Rachid Benzine dénonce les "non-dits" oppressants des pères

Dans "Les silences des pères", Rachid Benzine évoque la souffrance des pères immigrés. Très émouvant.

Rachid Benzine.
Rachid Benzine. ©DR

Après des romans où il évoquait déjà le déracinement à travers le lien entre une mère et son fils, Rachid Benzine explore dans Les silences des pères le lien difficile entre un fils et son père immigré. Il dédie ce livre "aux pères dont les mots enfouis dans les replis de leur âme attendent d'être entendus." Un roman qu'on sent nourri par l'histoire personnelle de l'écrivain et islamologue, auteur des bouleversantes Lettres à Nour.

Un fils apprend la mort de son père avec qui il a rompu tous les ponts 22 ans plus tôt. Amine, entre-temps, est devenu un grand pianiste reconnu. Il doit revenir à Trappes, la ville où il a grandi pour enterrer ce père avec qui il s'était brouillé. Trappes est aussi la ville où Rachid Benzine lui-même est arrivé quand il avait 7 ans.

En vidant l'appartement du père, le fils découvre, cachées, des cassettes soigneusement datées que son père envoyait à son propre père, dès les années 70, pour lui raconter comment se passait son immigration en France, ses difficultés et sa nostalgie d'un pays natal qu'il ne reverra jamais.

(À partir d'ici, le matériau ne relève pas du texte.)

Lemma rfind_if_None P s : rfind_if P s = None → Forall (λ c, P c = false) s.
Proof.
  induction s as [|c s IH]; simpl; [constructor|].
  destruct (rfind_if P s); [done|]. destruct (P c) eqn:HP; [done|].
  intros _. constructor; [done|by apply IH].
Qed.

Lemma rfind_if_Some P s i : rfind_if P s = Some i → ∃ a c b,
  s = a ++ c :: b ∧ length a = i ∧ P c = true ∧ Forall (λ c, P c = false) b.
Proof.
  revert i. induction s as [|c s IH]; intros i Hi; simpl in Hi; [done|].
  destruct (rfind_if P s) as [j|] eqn:Hj.
  - injection Hi as <-. destruct (IH j eq_refl) as (a & c' & b & -> & <- & ? & ?).
    by exists (c :: a), c', b.
  - destruct (P c) eqn:HP; [|done]. injection Hi as <-.
    exists [], c, s. repeat split; try done. by apply rfind_if_None.
Qed.

Lemma slice_prefix {A} (a b : list A) : slice 0 (length a) (a ++ b) = a.
Proof. unfold slice. by rewrite drop_0, take_app_length. Qed.

(** ** Trimming and paths *)

(** [t] is [s] with delimiters removed at the front ([l]), the back ([r]) or both. *)
Lemma TrimLeft_spec s d : ∃ a, s = a ++ TrimLeft s d ∧ Forall (λ c, c ∈ d) a ∧
  (∀ c, TrimLeft s d !! 0 = Some c → c ∉ d).
Proof.
  assert (∀ c, negb (is_in d c) = false → c ∈ d) as Hin.
  { intros c Hc. apply negb_false_iff in Hc. unfold is_in in Hc. by apply bool_decide_eq_true in Hc. }
  unfold TrimLeft. destruct (find_if _ s) as [i|] eqn:Hf.
  - apply find_if_Some in Hf as (a & c & b & -> & <- & Hc & Ha). exists a.
    unfold substr_from. rewrite drop_app_length. repeat split; [by eapply Forall_impl|].
    intros c' [= <-]. apply negb_true_iff in Hc. by apply bool_decide_eq_false in Hc.
  - exists s. rewrite app_nil_r. repeat split; [|done].
    apply find_if_None in Hf. by eapply Forall_impl.
Qed.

En écoutant la voix de son père, le fils comprend peu à peu qu'il ne le connaissait pas. Il entend les brimades reçues, les injures racistes parfois, les luttes souvent vaines. Le père travailla à la mine avant de bifurquer vers une cimenterie, puis des usines à Aubervilliers et Lip à Besançon.

Pressé de donner un concert à Berlin, le fils va prendre néanmoins le temps de retrouver les témoins de la vie de son père, cités dans les cassettes, ses copains de grève qui témoignent qu'il ne fut pas le lâche qu'Amine avait cru. Mais il fut un combattant contre l'injustice, un mélomane aussi. Un père soumis cependant à son propre père à qui il envoyait chaque mois de l'argent. Il découvre aussi l'histoire d'amour impossible entre son père et une non-musulmane, une union à laquelle le père de son père s'était opposé. Et le fils avait cédé.

Les raisons du silence

Amine reconnaît qu'après la mort tragique de son frère, jadis, lors d'un contrôle d'identité, il avait été "écœuré par l'absence apparente de colère de son père, son impassibilité." Le père avait alors appelé au calme les jeunes de la banlieue qui voulaient se soulever.

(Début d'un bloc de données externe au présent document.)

(* ===== verification/CLib.v ===== *)
(** * Numbers in text: [strtol] and [atoi] of the C library, and decimal printing *)
From stdpp Require Import list.
From Stdlib Require Import DecimalString DecimalN.
From S2P Require Import Prelude.
Local Open Scope Z_scope.

(** ** Reading *)

Definition is_xdigit (b : byte) : bool :=
  let c := uchar b in (48 <=? c) && (c <=? 57) || (65 <=? c) && (c <=? 70) || (97 <=? c) && (c <=? 102).

Definition is_space (b : byte) : bool := let c := uchar b in (9 <=? c) && (c <=? 13) || (c =? 32).
Definition digit_value (b : byte) : option Z :=
  let c := uchar b in
  if (48 <=? c) && (c <=? 57) then Some (c - 48)
  else if (65 <=? c) && (c <=? 90) then Some (c - 55)
  else if (97 <=? c) && (c <=? 122) then Some (c - 87)
  else None.

Fixpoint strtol_digits (base acc : Z) (s : bytes) : Z :=
  match s with
  | [] => acc
  | b :: s =>
    match digit_value b with
    | Some d => if d <? base then strtol_digits base (acc * base + d) s else acc
    | None => acc
    end
  end.

Fixpoint skip_spaces (s : bytes) : bytes :=
  match s with
  | b :: s' => if is_space b then skip_spaces s' else s
  | [] => []
  end.

(** [strtol(s, NULL, base)] of the C library for base 10 and 16: blanks, a sign, [0x],
    digits; a number that is too large is the largest one.  The text ends at the
    NUL that follows it. *)
Definition strtol (base : Z) (s : bytes) : Z :=
  let s := skip_spaces s in
  let '(neg, s) := match s with
    | b :: s' => if uchar b =? 45 then (true, s') else if uchar b =? 43 then (false, s') else (false, s)
    | [] => (false, s)
    end in
  let s := match s with
    | z :: x :: h :: s' =>
      if (base =? 16) && (uchar z =? 48) && ((uchar x =? 120) || (uchar x =? 88)) && is_xdigit h then h :: s' else s
    | _ => s
    end in
  let n := strtol_digits base 0 s in
  if neg : bool then Z.max (- 2 ^ 63) (- n) else Z.min (2 ^ 63 - 1) n.

(** [atoi] is [strtol] cut to an [int]. *)
Definition atoi (s : bytes) : Z := s32 (strtol 10 s).

Lemma strtol_digits_end base a b post acc : digit_value b = None →
  strtol_digits base acc (a ++ b :: post) = strtol_digits base acc a.
Proof.
  intros Hb. revert acc. induction a as [|c a IH]; intros acc; cbn; [by rewrite Hb|].
  destruct (digit_value c) as [d|]; [|done]. case_match; [apply IH|done].
Qed.

(** Numbers without blanks, sign and prefix. *)
Lemma strtol_plain base a s : is_xdigit a = true →
  match s with x :: _ => negb ((uchar x =? 120) || (uchar x =? 88)) | [] => true end = true →
  strtol base (a :: s) = Z.min (2 ^ 63 - 1) (strtol_digits base 0 (a :: s)).
Proof.
  intros Ha Hx. unfold strtol.
  assert (is_space a = false ∧ (uchar a =? 45) = false ∧ (uchar a =? 43) = false) as (H1 & H2 & H3).
  { unfold is_xdigit, is_space in *. lia. }
  cbn [skip_spaces]. rewrite H1, H2, H3. destruct s as [|x [|h s]]; [done..|].
  apply negb_true_iff in Hx. by rewrite Hx, andb_false_r.
Qed.

(** ** Printing *)

(** A number as a stream prints it. *)
Definition dec (n : N) : bytes := bs (NilZero.string_of_uint (N.to_uint n)).

Lemma strtol_digit_step base acc c v s n : digit_value c = Some v → v < base → n = acc * base + v →
  strtol_digits base acc (c :: s) = strtol_digits base n s.
Proof. intros Hc Hv ->. cbn. rewrite Hc. by rewrite (proj2 (Z.ltb_lt _ _)). Qed.

Lemma strtol_acc d p b post : digit_value b = None →
  strtol_digits 10 (Zpos p) (bs (NilEmpty.string_of_uint d) ++ b :: post) = Zpos (Pos.of_uint_acc d p).
Proof.
  intros Hb. revert p. induction d; intros p; cbn [Pos.of_uint_acc]; [cbn; by rewrite Hb|..]; rewrite <- IHd;
    match goal with |- _ = strtol_digits 10 ?n ?x => transitivity (strtol_digits 10 n x); [|done] end;
    (eapply strtol_digit_step; [vm_compute; reflexivity|lia|lia]).
Qed.

Lemma strtol_digits_dec d b post : digit_value b = None →
  strtol_digits 10 0 (bs (NilEmpty.string_of_uint d) ++ b :: post) = Z.of_N (N.of_uint d).
Proof.
  intros Hb. induction d; [cbn; by rewrite Hb|exact IHd|..];
    exact (strtol_acc d _ b post Hb).
Qed.

(** What was printed is read back. *)
Lemma strtol_dec n b post : digit_value b = None → strtol_digits 10 0 (dec n ++ b :: post) = Z.of_N n.
Proof.
  intros Hb. rewrite <- (DecimalN.Unsigned.of_to n) at 2. unfold dec, NilZero.string_of_uint.
  destruct (N.to_uint n) eqn:E; [by apply (strtol_digits_dec (Decimal.D0 Decimal.Nil))|by apply strtol_digits_dec..].
Qed.

Lemma dec_digits n : ∃ a s, dec n = a :: s ∧ forallb (λ b, (48 <=? uchar b) && (uchar b <=? 57)) (a :: s) = true.
Proof.
  unfold dec. assert (∀ u, forallb (λ b, (48 <=? uchar b) && (uchar b <=? 57)) (bs (NilEmpty.string_of_uint u)) = true) as Hu.
  { intros u. induction u as [|u IH|u IH|u IH|u IH|u IH|u IH|u IH|u IH|u IH|u IH]; [done|exact IH..]. }
  unfold NilZero.string_of_uint. destruct (N.to_uint n) as [|u|u|u|u|u|u|u|u|u|u]; do 2 eexists; (split; [reflexivity|]);
    [done|exact (Hu u)..].
Qed.

Lemma atoi_dec n b post : Z.of_N n < 2 ^ 31 → digit_value b = None → uchar b ≠ 120 → uchar b ≠ 88 →
  atoi (dec n ++ b :: post) = Z.of_N n.
Proof.
  intros Hn Hb H1 H2. unfold atoi. destruct (dec_digits n) as (a & s & Hd & Hs). rewrite Hd. cbn [app].
  cbn [forallb] in Hs. apply andb_true_iff in Hs as [Ha Hs].
  rewrite strtol_plain; [|unfold is_xdigit; lia|].
  - change (a :: s ++ b :: post) with ((a :: s) ++ b :: post). rewrite <- Hd, strtol_dec by done.
    rewrite Z.min_r by lia. apply swrap_small; unfold in_s; lia.
  - destruct s as [|x s]; cbn [app]; [lia|]. cbn in Hs. lia.
Qed.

En écoutant ces cassettes, il comprend que le silence des pères a une raison, comme lui dit un témoin : "Les vieux comme ton père, ils ont voulu que toutes les souffrances, tout ce qu'ils ont subi, s'arrêtent avec eux. Ils voulaient vous en préserver. Pour que vous soyez libres de réussir votre vie, sa rancœur, sans amertume."

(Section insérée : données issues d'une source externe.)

Lemma assoc_elem {B} k (l : list (Z * B)) b : assoc k l = Some b → (k, b) ∈ l.
Proof.
  induction l as [|[i x] l IH]; cbn; [done|]. destruct (Z.eqb_spec i k) as [->|]; intros H.
  - injection H as ->. by left.
  - right. by apply IH.
Qed.

Lemma find_arc_elem c l x : find_arc c l = Some x → ∃ a, a ∈ l ∧ goes a = x.
Proof.
  induction l as [|a l IH]; cbn; [done|]. destruct (_ && _); intros H.
  - injection H as <-. exists a. split; [by left|done].
  - destruct (IH H) as (a' & ? & ?). exists a'. split; [by right|done].
Qed.

Lemma next_edge cs b t : next cs b = Some t → (cs, t) ∈ edges.
Proof.
  unfold next. intros (r & Hr & (l & Hl & Ht)%bind_Some)%bind_Some.
  apply assoc_elem in Hr. apply find_arc_elem in Hl as (a & Ha & <-).
  apply list_elem_of_In, in_flat_map. exists (cs, r). split; [by apply list_elem_of_In|].
  apply list_elem_of_In, list_elem_of_omap. exists a. split; [done|]. cbn. by rewrite Ht.
Qed.

(** The arc behind a transition, and the characters it is for. *)
Lemma next_arc cs b t : next cs b = Some t → ∃ r a, (cs, r) ∈ flat_map rows table ∧ a ∈ arcs r ∧
  follow (goes a) = Some t ∧ from a ≤ (if wide_ r then widec (schar b) else schar b) ≤ upto a.
Proof.
  unfold next. intros (r & Hr & (l & Hl & Ht)%bind_Some)%bind_Some. exists r.
  apply assoc_elem in Hr. set (c := if wide_ r then _ else _) in *. clearbody c.
  assert (∃ a, a ∈ arcs r ∧ goes a = l ∧ from a ≤ c ≤ upto a) as (a & Ha & <- & Hc); [|by exists a].
  clear Hr Ht. induction (arcs r) as [|a l' IH]; cbn in Hl; [done|].
  destruct ((from a <=? c) && (c <=? upto a)) eqn:E.
  - injection Hl as <-. exists a. split_and!; [by left|done|lia..].
  - destruct (IH Hl) as (a' & ? & ? & ?). exists a'. split_and!; [by right|done|lia..].
Qed.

Dans un court roman et une langue simple qui touche directement le lecteur, Rachid Benzine pose bien la question de l'identité de ces jeunes nés dans un pays d'immigration avec des pères coupés de leurs racines qui sont restés silencieux sur leurs souffrances.

Alice Zeniter aussi évoquait cette difficulté dans son magnifique roman L'art de perdre (2017) dans lequel elle captait les émotions, les hontes, les désirs cachés, les aléas de la vie, les silences de ces immigrés.

Plus généralement, c'est le silence de bien des pères, souvent fruit d'une bonne intention, que Rachid Benzine critique quand il nuit à la construction des enfants. Tout en montrant qu'il y a aussi beaucoup de dignité dans ce "non-dit du père" et les souffrances que celui-ci cache.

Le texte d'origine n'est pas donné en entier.